## 0 Introduction

Deep learning researchers have been constructing skyscrapers in recent years. Especially, VGG nets and GoogLeNet have pushed the depths of convolutional networks to the extreme. But questions remain: if time and money aren't problems, are deeper networks always performing better? Not exactly.

When residual networks were proposed, researchers around the world was stunned by its depth. "Jesus Christ! Is this a neural network or the Dubai Tower?" But don't be afraid! These networks are deep but the structures are simple. Interestingly, these networks not only defeated all opponents in the classification, detection, localization challenges in ImageNet 2015, but were also the main innovation in the best paper of CVPR2016.

## 1 The Crisis: Degradation of Deep Networks

VGG nets proved the beneficial of representation depth of convolutional neural networks, at least within a certain range, to be exact. However, when Kaiming He et al. tried to deepen some plain networks, the training error and test error stopped decreasing after the network reached a certain depth(which is not surprising) and soon degraded. This is not an overfitting problem, because training errors also increased; nor is it a gradient vanishing problem, because there are some techniques(e.g. batch normalization[4]) that ease the pain.
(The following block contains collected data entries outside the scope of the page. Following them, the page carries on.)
(** ** Dropdown options *)

(** Python's [sorted] on strings, as an insertion sort by code point. *)
Fixpoint insert_sorted (x : string) (l : list string) : list string :=
  match l with
  | [] => [x]
  | y :: l' =>
      match key_compare x y with
      | Gt => y :: insert_sorted x l'
      | _ => x :: l
      end
  end.

Definition sorted (l : list string) : list string :=
  fold_right insert_sorted [] l.

(** [police_units = sorted(df['Unit'].unique())], the options of the unit
    dropdown. *)
Definition police_units (df : DataFrame) : list string :=
  sorted (unique (map Unit df)).

(** ** A sample table *)

Definition one_case (c : Crime) (n : Z) : Crime -> Z :=
  fun c' => match c, c' with
            | Theft, Theft | Murder, Murder | Robbery, Robbery
            | Dacoity, Dacoity => n
            | _, _ => 0
            end.

Definition sample_df : DataFrame :=
  [ mkRow "January" "DMP" (one_case Theft 5) 5 (mkTimestamp 2021 1);
    mkRow "January" "CMP" (one_case Murder 2) 2 (mkTimestamp 2021 1);
    mkRow "March" "DMP" (one_case Robbery 7) 7 (mkTimestamp 2022 3);
    mkRow "January" "DMP" (one_case Theft 4) 4 (mkTimestamp 2022 1);
    mkRow "March" "RMP" (one_case Dacoity 1) 1 (mkTimestamp 2023 3) ].

(** ** Properties of the selection *)

Lemma isin_In (u : string) (values : list string) :
  isin u values = true <-> In u values.
Proof.
  unfold isin. rewrite existsb_exists. split.
  - intros [v [Hin Heq]]. apply String.eqb_eq in Heq. now subst.
  - intros Hin. exists u. split; [assumption | apply String.eqb_refl].
Qed.

Lemma row_mask_spec (units : list string) (lo hi : Z) (r : Row) :
  row_mask units (lo, hi) r = true <->
  In (Unit r) units /\ lo <= Year r <= hi.
Proof.
  unfold row_mask. cbn [fst snd].
  rewrite !andb_true_iff, isin_In, Z.geb_le, Z.leb_le. tauto.
Qed.
(** * Clementine, [src/core/network.cpp]

  A shallow embedding of the request layer of Clementine:

  - [NetworkAccessManager::createRequest], the rewriting of every outgoing
    request (identification header, content type, cache policy);
  - [NetworkTimeouts], the supervisor that aborts replies that take too
    long;
  - [RedirectFollower], the bounded follower of HTTP redirects;
  - [ThreadSafeNetworkDiskCache], the wrapper that puts the one disk cache
    of the process behind a mutex, called by one thread and by several.

  The C++ code sits on top of Qt 4 ([QNetworkRequest], [QVariant], [QMap],
  [QObject] timers and signals). The fragment of Qt the code calls is
  modelled in [Module Qt] after Qt's documented behaviour; what Qt leaves to
  the environment (the application name, URL resolution, text to number
  conversion) is a [Variable] of the section that uses it. *)

From Stdlib Require Import ZArith Ascii String List Lia.
From stdpp Require Import base decidable countable gmap list strings.

(** ** The fragment of Qt used by [network.cpp] *)

Module Qt.

Definition QString := string.
Definition QByteArray := string.
Definition QUrl := string.

(** [QNetworkAccessManager::Operation] *)
Inductive Operation :=
| HeadOperation | GetOperation | PutOperation | PostOperation
| DeleteOperation | CustomOperation.

#[global] Instance Operation_eq_dec : EqDecision Operation.
Proof. solve_decision. Defined.

(** [QNetworkRequest::KnownHeaders] *)
Inductive KnownHeaders :=
| ContentTypeHeader | ContentLengthHeader | LocationHeader
| LastModifiedHeader | CookieHeader | SetCookieHeader.

#[global] Instance KnownHeaders_eq_dec : EqDecision KnownHeaders.
Proof. solve_decision. Defined.

Definition KnownHeaders_code (h : KnownHeaders) : nat :=
  match h with
  | ContentTypeHeader => 0 | ContentLengthHeader => 1 | LocationHeader => 2
  | LastModifiedHeader => 3 | CookieHeader => 4 | SetCookieHeader => 5
  end.

Definition KnownHeaders_of_code (n : nat) : KnownHeaders :=
  match n with
  | 0 => ContentTypeHeader | 1 => ContentLengthHeader | 2 => LocationHeader
  | 3 => LastModifiedHeader | 4 => CookieHeader | _ => SetCookieHeader
  end.

#[global] Instance KnownHeaders_countable : Countable KnownHeaders.
Proof.
  apply (inj_countable' KnownHeaders_code KnownHeaders_of_code).
  by intros [].
Defined.

(** [QNetworkRequest::Attribute]; [UserAttribute n] is [User + n]. *)
Inductive Attribute :=
| HttpStatusCodeAttribute | HttpReasonPhraseAttribute
| RedirectionTargetAttribute | ConnectionEncryptedAttribute
| CacheLoadControlAttribute | CacheSaveControlAttribute
| SourceIsFromCacheAttribute | UserAttribute (n : nat).

#[global] Instance Attribute_eq_dec : EqDecision Attribute.
Proof. solve_decision. Defined.

Definition Attribute_code (a : Attribute) : nat :=
  match a with
  | HttpStatusCodeAttribute => 0 | HttpReasonPhraseAttribute => 1
  | RedirectionTargetAttribute => 2 | ConnectionEncryptedAttribute => 3
  | CacheLoadControlAttribute => 4 | CacheSaveControlAttribute => 5
  | SourceIsFromCacheAttribute => 6 | UserAttribute n => 7 + n
  end.

Definition Attribute_of_code (n : nat) : Attribute :=
  match n with
  | 0 => HttpStatusCodeAttribute | 1 => HttpReasonPhraseAttribute
  | 2 => RedirectionTargetAttribute | 3 => ConnectionEncryptedAttribute
  | 4 => CacheLoadControlAttribute | 5 => CacheSaveControlAttribute
  | 6 => SourceIsFromCacheAttribute
  | S (S (S (S (S (S (S k)))))) => UserAttribute k
  end.

#[global] Instance Attribute_countable : Countable Attribute.
Proof.
  apply (inj_countable' Attribute_code Attribute_of_code).
  by intros [].
Defined.

(** [QNetworkRequest::CacheLoadControl], with the values of the C++ enum. *)
Inductive CacheLoadControl :=
| AlwaysNetwork | PreferNetwork | PreferCache | AlwaysCache.

Definition CacheLoadControl_value (c : CacheLoadControl) : Z :=
  match c with
  | AlwaysNetwork => 0 | PreferNetwork => 1
  | PreferCache => 2 | AlwaysCache => 3
  end.

(** The kinds of [QVariant] that requests and replies carry here: the
    invalid variant [QVariant()], an [int], a string and a URL. *)
Inductive QVariant :=
| QVInvalid
| QVInt (z : Z)
| QVString (s : QString)
| QVUrl (u : QUrl).

#[global] Instance QVariant_eq_dec : EqDecision QVariant.
Proof. solve_decision. Defined.

Definition isValid (v : QVariant) : bool :=
  match v with QVInvalid => false | _ => true end.

(** An enum constant passed where a [QVariant] is expected becomes an
    [int] variant. *)
Definition QVariant_of_CacheLoadControl (c : CacheLoadControl) : QVariant :=
  QVInt (CacheLoadControl_value c).

(** [QVariant::toUrl]: a string is read as a URL, anything else that is not
    a URL gives the empty URL. *)
Definition toUrl (v : QVariant) : QUrl :=
  match v with
  | QVUrl u => u
  | QVString s => s
  | _ => EmptyString
  end.

(** ASCII case folding, for [qstricmp] on header names. *)
Definition lower (c : ascii) : ascii :=
  let n := nat_of_ascii c in
  if (65 <=? n)%nat && (n <=? 90)%nat then ascii_of_nat (n + 32) else c.

Fixpoint qstricmp_eq (a b : string) : bool :=
  match a, b with
  | EmptyString, EmptyString => true
  | String x a', String y b' =>
      if decide (lower x = lower y) then qstricmp_eq a' b' else false
  | _, _ => false
  end.

(** [QNetworkRequest]: the URL, the raw headers in the order they were
    set, the parsed ("cooked") known headers, the attributes, and the two
    remaining members that [network.cpp] never reads. *)
Record QNetworkRequest := mkRequest {
  url : QUrl;
  rawHeaders : list (QByteArray * QByteArray);
  cookedHeaders : gmap KnownHeaders QVariant;
  attributes : gmap Attribute QVariant;
  priority : Z;
  originatingObject : Z
}.

(** [QNetworkRequest::rawHeader]: the first pair whose name matches,
    compared without case; empty when there is none. *)
Fixpoint findRawHeader (key : QByteArray) (l : list (QByteArray * QByteArray))
  : option QByteArray :=
  match l with
  | [] => None
  | (k, v) :: l' => if qstricmp_eq k key then Some v else findRawHeader key l'
  end.

Definition hasRawHeader (key : QByteArray) (r : QNetworkRequest) : bool :=
  bool_decide (is_Some (findRawHeader key (rawHeaders r))).

Definition rawHeader (key : QByteArray) (r : QNetworkRequest) : QByteArray :=
  default EmptyString (findRawHeader key (rawHeaders r)).

(** [QNetworkHeadersPrivate::setRawHeaderInternal] with a non-null value:
    every pair with that name is erased, the new pair is appended. *)
Definition setRawHeaderInternal (key value : QByteArray)
    (l : list (QByteArray * QByteArray)) : list (QByteArray * QByteArray) :=
  List.filter (fun kv => negb (qstricmp_eq (fst kv) key)) l ++ [(key, value)].

(** [QNetworkRequest::setRawHeader] for a header name that is not one of
    the known headers (such as [User-Agent] in Qt 4): only the raw list
    changes. An empty name is refused. *)
Definition setRawHeader (key value : QByteArray) (r : QNetworkRequest)
  : QNetworkRequest :=
  match key with
  | EmptyString => r
  | _ =>
    {| url := url r;
       rawHeaders := setRawHeaderInternal key value (rawHeaders r);
       cookedHeaders := cookedHeaders r;
       attributes := attributes r;
       priority := priority r;
       originatingObject := originatingObject r |}
  end.

Definition headerName (h : KnownHeaders) : QByteArray :=
  match h with
  | ContentTypeHeader => "Content-Type"
  | ContentLengthHeader => "Content-Length"
  | LocationHeader => "Location"
  | LastModifiedHeader => "Last-Modified"
  | CookieHeader => "Cookie"
  | SetCookieHeader => "Set-Cookie"
  end%string.

(** The raw form of a string value given for a known header
    ([headerValue] in qnetworkrequest.cpp): the bytes of the string, except
    for the cookie headers, which want a cookie list and get nothing out of
    a string. *)
Definition headerValue (h : KnownHeaders) (s : QString) : QByteArray :=
  match h with
  | CookieHeader | SetCookieHeader => EmptyString
  | _ => s
  end.

(** [QNetworkRequest::header] *)
Definition header (h : KnownHeaders) (r : QNetworkRequest) : QVariant :=
  default QVInvalid (cookedHeaders r !! h).

(** [QNetworkRequest::setHeader] at a string value (the [const char*]
    overload of [QVariant]): the raw header of that name is replaced and the
    cooked entry inserted; a value with an empty raw form is refused. *)
Definition setHeader (h : KnownHeaders) (value : QString) (r : QNetworkRequest)
  : QNetworkRequest :=
  match headerValue h value with
  | EmptyString => r
  | raw =>
    {| url := url r;
       rawHeaders := setRawHeaderInternal (headerName h) raw (rawHeaders r);
       cookedHeaders := <[h := QVString value]> (cookedHeaders r);
       attributes := attributes r;
       priority := priority r;
       originatingObject := originatingObject r |}
  end.

(** [QNetworkRequest::attribute] with its default second argument
    [QVariant()]: an attribute that was never set reads as the invalid
    variant. *)
Definition attribute (a : Attribute) (r : QNetworkRequest) : QVariant :=
  default QVInvalid (attributes r !! a).

(** [QNetworkRequest::setAttribute]: a valid value is stored, an invalid one
    removes the entry. *)
Definition setAttribute (a : Attribute) (v : QVariant) (r : QNetworkRequest)
  : QNetworkRequest :=
  {| url := url r;
     rawHeaders := rawHeaders r;
     cookedHeaders := cookedHeaders r;
     attributes := if isValid v then <[a := v]> (attributes r)
                   else delete a (attributes r);
     priority := priority r;
     originatingObject := originatingObject r |}.

(** [QNetworkRequest::setUrl] *)
Definition setUrl (u : QUrl) (r : QNetworkRequest) : QNetworkRequest :=
  {| url := u;
     rawHeaders := rawHeaders r;
     cookedHeaders := cookedHeaders r;
     attributes := attributes r;
     priority := priority r;
     originatingObject := originatingObject r |}.

(** The raw headers of a given name, in their order: what
    [rawHeader] and the transport see of that header. *)
Definition rawHeadersNamed (key : QByteArray)
    (l : list (QByteArray * QByteArray)) : list (QByteArray * QByteArray) :=
  List.filter (fun kv => qstricmp_eq (fst kv) key) l.

(** A name with its letters folded, the key [qstricmp] compares. *)
Fixpoint case_fold (s : string) : string :=
  match s with
  | EmptyString => EmptyString
  | String c s' => String (lower c) (case_fold s')
  end.

(** [QString("%1 %2").arg(a, b)] *)
Definition arg2 (a b : QString) : QString :=
  String.append a (String " "%char b).

End Qt.

Import Qt.

(** ** [NetworkAccessManager] *)

Section NetworkAccessManager.

(** [QCoreApplication::applicationName()] and [applicationVersion()] *)
Variable applicationName applicationVersion : QString.

(** [QString::toInt], which [QVariant::toInt] uses on a string variant *)
Variable QString_toInt : QString -> Z.

(** [QVariant::toInt]: the invalid variant converts to 0. *)
Definition toInt (v : QVariant) : Z :=
  match v with
  | QVInvalid => 0
  | QVInt z => z
  | QVString s => QString_toInt s
  | QVUrl _ => 0
  end.

(** What [createRequest] hands to [QNetworkAccessManager::createRequest]. *)
Record BaseCall := mkBaseCall {
  base_op : Operation;
  base_request : QNetworkRequest;
  base_outgoingData : Z
}.

Definition user_agent : QByteArray := arg2 applicationName applicationVersion.

Definition createRequest (op : Operation) (request : QNetworkRequest)
    (outgoingData : Z) : BaseCall :=
  let new_request := request in
  let new_request := setRawHeader "User-Agent" user_agent new_request in
  let new_request :=
    if bool_decide (op = PostOperation)
       && negb (isValid (header ContentTypeHeader new_request))
    then setHeader ContentTypeHeader "application/x-www-form-urlencoded"
           new_request
    else new_request in
  (* Prefer the cache unless the caller has changed the setting already *)
  let new_request :=
    if bool_decide (toInt (attribute CacheLoadControlAttribute request)
                    = CacheLoadControl_value PreferNetwork)
    then setAttribute CacheLoadControlAttribute
           (QVariant_of_CacheLoadControl PreferCache) new_request
    else new_request in
  {| base_op := op;
     base_request := new_request;
     base_outgoingData := outgoingData |}.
What seems to be the cause of this degradation? Obviously, deeper neural networks are more difficult to train, but that doesn't mean deeper neural networks would yield worse results. To explain this problem, Balduzzi et al.[3] identified shattered gradient problem - as depth increases, gradients in standard feedforward networks increasingly resemble white noise. I will write about that later.

## 2 A Closer Look at ResNet: The Residual Blocks

As the old saying goes, "千里之行，始于足下". Although ResNets are as deep as a thousand layers, they are built with these basic residual blocks(the right part of the figure).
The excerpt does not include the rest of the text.